[Instructions for the task]
Below are records; report the number of lines among them that include the word "first", and nothing further.

[Given data]
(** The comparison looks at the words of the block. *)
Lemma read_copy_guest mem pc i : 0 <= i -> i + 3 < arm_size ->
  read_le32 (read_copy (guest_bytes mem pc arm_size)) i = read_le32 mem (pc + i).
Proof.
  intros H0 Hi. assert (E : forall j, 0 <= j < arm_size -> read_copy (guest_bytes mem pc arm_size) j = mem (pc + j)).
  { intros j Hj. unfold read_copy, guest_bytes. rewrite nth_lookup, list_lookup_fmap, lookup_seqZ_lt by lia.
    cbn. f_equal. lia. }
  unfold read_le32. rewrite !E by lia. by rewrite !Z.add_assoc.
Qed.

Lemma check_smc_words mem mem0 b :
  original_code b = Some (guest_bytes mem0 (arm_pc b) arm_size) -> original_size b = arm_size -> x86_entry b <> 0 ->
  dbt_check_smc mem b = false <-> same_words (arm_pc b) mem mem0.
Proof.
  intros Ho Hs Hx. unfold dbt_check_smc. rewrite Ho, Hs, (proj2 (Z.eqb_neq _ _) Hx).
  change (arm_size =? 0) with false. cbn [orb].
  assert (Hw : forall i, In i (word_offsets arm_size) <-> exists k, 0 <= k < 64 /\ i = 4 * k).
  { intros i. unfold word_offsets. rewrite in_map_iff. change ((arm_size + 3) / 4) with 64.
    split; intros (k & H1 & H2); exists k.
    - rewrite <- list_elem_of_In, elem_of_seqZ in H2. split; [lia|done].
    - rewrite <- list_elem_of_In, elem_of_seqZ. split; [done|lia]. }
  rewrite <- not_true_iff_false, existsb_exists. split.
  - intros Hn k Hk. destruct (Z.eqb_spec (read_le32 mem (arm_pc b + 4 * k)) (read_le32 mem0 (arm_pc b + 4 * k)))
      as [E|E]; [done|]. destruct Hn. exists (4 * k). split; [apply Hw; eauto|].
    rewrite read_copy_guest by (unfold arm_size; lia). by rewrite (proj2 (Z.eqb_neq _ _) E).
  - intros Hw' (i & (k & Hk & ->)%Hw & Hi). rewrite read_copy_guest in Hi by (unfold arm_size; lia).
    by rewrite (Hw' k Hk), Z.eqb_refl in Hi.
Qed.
* * *
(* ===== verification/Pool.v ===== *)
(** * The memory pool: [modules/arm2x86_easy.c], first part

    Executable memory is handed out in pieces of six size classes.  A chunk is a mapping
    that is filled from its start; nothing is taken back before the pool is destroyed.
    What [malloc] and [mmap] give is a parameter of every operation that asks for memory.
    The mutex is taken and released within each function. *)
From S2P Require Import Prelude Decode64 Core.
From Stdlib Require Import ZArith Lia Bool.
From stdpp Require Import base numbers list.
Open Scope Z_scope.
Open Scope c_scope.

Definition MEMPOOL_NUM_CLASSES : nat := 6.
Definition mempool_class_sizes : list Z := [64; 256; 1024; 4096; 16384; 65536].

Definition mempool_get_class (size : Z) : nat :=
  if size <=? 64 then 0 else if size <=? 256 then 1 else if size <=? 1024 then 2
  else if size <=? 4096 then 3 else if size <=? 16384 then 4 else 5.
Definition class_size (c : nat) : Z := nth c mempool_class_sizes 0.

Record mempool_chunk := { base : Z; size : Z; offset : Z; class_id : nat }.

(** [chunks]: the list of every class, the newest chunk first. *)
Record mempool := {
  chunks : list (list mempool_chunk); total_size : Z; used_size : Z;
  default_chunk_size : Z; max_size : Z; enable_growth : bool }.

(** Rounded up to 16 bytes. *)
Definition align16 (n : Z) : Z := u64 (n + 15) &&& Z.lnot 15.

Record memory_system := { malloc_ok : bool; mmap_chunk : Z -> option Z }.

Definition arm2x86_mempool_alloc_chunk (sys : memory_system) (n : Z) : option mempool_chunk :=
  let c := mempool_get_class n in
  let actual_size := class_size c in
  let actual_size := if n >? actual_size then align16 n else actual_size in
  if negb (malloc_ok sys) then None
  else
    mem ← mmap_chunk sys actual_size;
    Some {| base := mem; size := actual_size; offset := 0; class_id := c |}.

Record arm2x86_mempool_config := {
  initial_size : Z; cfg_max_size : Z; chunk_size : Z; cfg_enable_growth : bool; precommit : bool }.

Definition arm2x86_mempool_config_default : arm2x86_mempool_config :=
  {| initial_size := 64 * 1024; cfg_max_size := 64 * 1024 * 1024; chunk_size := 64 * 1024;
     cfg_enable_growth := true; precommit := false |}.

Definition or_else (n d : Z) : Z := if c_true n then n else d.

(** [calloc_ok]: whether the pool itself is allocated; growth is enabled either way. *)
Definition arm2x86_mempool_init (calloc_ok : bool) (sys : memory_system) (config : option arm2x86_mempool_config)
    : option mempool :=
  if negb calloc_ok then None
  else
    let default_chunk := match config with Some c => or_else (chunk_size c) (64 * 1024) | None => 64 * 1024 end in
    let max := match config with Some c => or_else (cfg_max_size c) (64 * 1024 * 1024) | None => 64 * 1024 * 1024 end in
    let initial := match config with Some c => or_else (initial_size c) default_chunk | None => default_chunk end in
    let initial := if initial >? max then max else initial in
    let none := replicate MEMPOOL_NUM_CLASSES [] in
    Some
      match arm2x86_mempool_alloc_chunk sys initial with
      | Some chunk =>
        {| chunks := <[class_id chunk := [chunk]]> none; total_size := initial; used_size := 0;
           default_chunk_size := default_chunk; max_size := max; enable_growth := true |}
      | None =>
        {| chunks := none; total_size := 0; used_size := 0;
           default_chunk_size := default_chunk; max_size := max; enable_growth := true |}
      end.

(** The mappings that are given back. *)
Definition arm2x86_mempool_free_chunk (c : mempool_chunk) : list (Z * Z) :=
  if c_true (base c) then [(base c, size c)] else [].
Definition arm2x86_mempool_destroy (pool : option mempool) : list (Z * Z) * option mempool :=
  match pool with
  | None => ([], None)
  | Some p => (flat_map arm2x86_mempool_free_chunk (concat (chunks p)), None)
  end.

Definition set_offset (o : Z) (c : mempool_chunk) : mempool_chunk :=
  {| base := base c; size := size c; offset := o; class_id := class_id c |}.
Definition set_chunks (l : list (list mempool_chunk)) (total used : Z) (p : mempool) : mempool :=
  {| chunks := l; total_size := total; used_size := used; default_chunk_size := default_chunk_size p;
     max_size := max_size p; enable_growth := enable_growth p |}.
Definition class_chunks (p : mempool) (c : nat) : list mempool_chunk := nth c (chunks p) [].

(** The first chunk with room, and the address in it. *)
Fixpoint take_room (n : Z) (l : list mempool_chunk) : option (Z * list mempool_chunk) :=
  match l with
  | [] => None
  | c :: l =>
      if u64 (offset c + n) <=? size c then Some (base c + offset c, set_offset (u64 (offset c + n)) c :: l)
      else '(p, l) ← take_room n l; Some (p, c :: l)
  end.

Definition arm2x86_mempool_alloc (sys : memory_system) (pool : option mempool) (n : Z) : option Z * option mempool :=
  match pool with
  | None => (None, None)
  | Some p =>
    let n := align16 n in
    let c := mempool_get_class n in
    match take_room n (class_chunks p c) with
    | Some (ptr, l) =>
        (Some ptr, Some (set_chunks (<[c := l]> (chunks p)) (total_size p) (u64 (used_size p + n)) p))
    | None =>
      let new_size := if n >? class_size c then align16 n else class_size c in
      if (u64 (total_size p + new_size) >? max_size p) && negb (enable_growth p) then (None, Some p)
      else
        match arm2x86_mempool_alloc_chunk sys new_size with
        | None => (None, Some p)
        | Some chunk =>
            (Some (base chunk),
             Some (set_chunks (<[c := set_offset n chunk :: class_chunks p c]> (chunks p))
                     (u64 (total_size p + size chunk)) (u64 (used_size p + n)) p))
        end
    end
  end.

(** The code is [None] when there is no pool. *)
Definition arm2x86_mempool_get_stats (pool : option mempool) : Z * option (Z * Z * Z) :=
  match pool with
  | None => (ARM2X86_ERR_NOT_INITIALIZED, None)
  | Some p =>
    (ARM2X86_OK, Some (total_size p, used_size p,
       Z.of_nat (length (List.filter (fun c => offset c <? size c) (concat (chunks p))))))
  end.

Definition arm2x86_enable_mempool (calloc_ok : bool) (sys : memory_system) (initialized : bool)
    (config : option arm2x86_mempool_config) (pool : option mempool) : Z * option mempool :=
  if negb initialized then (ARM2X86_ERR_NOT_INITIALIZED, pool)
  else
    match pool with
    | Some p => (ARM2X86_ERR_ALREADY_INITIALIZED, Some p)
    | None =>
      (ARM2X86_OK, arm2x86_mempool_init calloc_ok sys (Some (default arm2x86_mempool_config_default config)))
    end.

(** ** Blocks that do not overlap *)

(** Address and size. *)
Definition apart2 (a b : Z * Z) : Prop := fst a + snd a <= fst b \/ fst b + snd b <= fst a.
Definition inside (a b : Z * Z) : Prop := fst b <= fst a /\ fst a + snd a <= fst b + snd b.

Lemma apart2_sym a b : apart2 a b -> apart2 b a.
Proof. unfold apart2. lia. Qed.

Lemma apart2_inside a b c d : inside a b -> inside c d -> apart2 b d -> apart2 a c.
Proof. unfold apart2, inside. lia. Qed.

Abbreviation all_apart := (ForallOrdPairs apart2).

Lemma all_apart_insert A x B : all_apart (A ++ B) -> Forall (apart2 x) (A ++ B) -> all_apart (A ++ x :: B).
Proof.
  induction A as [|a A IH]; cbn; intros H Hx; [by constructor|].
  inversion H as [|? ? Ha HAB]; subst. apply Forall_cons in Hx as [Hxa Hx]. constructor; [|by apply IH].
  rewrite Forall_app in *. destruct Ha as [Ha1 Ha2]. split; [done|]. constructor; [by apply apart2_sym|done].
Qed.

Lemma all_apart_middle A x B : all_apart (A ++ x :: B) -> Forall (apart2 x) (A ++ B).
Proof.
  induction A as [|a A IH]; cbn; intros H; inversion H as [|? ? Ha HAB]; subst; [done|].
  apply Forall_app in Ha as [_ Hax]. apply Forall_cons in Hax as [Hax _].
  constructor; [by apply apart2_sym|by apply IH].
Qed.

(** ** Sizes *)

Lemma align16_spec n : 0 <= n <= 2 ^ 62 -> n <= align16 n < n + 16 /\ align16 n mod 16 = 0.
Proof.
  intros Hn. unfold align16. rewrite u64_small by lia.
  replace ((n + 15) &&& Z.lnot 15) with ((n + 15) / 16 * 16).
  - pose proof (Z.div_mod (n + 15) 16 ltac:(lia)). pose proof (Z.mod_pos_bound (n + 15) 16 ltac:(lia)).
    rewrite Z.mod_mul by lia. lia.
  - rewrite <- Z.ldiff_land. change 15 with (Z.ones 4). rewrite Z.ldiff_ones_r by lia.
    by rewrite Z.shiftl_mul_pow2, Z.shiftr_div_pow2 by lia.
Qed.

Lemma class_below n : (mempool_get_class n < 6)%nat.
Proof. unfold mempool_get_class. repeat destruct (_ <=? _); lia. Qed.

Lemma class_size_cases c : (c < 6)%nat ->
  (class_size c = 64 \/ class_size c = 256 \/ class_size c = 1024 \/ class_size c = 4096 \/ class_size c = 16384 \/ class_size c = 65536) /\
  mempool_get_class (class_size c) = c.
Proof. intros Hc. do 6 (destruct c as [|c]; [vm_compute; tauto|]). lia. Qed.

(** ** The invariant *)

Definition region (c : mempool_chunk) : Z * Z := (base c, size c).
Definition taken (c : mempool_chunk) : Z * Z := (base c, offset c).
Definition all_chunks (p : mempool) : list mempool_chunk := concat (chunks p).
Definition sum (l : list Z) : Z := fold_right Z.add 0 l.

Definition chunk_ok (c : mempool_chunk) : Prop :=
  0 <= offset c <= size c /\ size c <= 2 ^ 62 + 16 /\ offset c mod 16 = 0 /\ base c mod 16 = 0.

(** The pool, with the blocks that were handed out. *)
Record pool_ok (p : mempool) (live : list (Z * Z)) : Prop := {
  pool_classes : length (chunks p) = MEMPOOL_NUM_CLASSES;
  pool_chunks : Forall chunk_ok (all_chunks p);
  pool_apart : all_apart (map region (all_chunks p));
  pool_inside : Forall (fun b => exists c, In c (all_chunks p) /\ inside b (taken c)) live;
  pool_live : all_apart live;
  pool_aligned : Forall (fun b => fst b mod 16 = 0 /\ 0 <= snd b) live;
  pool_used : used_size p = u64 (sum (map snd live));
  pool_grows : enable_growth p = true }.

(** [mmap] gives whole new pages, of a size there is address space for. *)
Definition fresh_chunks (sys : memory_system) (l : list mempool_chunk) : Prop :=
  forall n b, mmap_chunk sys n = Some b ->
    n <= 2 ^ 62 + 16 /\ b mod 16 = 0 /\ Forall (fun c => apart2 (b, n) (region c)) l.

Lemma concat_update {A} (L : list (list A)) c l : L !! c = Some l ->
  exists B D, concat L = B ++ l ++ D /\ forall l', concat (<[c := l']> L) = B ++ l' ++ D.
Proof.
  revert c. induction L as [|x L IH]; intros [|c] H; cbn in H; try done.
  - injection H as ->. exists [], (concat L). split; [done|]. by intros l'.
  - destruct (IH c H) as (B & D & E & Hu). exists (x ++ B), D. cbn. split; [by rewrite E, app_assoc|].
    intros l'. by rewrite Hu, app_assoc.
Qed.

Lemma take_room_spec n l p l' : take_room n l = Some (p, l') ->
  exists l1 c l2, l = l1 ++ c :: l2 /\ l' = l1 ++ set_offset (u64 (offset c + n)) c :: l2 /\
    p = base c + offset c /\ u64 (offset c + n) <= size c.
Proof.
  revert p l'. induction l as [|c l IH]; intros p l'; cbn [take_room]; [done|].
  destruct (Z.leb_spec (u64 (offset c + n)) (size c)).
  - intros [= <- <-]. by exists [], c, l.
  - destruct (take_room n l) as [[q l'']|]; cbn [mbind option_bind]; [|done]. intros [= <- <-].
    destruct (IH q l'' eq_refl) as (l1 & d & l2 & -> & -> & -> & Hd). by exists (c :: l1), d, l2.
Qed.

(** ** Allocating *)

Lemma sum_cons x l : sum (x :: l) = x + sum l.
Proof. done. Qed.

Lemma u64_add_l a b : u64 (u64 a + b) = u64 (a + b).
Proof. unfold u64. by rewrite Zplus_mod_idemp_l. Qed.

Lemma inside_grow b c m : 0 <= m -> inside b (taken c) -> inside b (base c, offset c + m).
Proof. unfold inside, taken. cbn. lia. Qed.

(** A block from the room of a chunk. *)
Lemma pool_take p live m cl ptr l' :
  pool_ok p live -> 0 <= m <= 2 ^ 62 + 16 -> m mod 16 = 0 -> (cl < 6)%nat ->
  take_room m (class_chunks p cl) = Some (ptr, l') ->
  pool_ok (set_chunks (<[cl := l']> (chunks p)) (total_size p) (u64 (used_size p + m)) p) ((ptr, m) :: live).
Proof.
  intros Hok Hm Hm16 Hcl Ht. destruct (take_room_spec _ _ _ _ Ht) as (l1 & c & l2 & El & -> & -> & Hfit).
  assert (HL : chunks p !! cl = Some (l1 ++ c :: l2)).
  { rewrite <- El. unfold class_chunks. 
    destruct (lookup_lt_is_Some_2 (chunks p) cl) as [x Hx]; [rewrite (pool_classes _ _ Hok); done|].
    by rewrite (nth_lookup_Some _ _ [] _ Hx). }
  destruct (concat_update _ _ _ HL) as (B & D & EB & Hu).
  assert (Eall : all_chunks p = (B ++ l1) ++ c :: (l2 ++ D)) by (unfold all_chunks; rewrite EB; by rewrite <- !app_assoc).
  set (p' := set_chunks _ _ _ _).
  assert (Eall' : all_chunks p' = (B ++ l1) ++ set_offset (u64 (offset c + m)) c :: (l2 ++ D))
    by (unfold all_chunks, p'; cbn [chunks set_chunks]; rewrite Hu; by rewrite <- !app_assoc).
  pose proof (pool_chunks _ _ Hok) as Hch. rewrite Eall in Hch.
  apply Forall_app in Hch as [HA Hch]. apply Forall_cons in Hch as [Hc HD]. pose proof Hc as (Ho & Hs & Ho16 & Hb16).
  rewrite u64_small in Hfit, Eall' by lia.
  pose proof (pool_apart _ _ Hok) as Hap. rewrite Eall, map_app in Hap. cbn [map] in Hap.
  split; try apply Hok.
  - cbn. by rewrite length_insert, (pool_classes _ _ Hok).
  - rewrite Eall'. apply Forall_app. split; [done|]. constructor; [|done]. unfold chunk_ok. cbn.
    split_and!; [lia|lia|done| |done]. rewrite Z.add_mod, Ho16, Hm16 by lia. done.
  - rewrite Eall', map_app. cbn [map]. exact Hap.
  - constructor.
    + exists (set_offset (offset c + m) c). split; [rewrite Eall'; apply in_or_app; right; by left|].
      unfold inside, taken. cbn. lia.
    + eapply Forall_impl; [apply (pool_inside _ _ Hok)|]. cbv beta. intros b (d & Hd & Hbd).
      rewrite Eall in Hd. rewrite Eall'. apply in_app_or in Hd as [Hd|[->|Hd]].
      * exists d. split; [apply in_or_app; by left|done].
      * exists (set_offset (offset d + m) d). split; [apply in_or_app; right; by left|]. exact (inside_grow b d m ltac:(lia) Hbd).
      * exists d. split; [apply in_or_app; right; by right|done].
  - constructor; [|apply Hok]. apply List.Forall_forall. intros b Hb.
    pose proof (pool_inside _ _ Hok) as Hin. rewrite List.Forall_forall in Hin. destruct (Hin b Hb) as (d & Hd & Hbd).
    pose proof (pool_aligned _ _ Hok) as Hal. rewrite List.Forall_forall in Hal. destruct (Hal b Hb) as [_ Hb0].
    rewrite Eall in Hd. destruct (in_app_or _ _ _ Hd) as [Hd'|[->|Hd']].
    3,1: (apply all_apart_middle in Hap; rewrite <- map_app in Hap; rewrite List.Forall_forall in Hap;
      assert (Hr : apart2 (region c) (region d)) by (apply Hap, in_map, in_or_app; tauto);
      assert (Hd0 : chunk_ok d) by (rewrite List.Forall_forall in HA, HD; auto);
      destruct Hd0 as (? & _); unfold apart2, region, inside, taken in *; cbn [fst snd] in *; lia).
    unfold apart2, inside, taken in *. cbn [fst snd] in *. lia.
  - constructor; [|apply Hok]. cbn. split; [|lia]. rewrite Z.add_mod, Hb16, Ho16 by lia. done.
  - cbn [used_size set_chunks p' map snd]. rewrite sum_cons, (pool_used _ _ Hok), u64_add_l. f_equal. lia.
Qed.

[Result]
3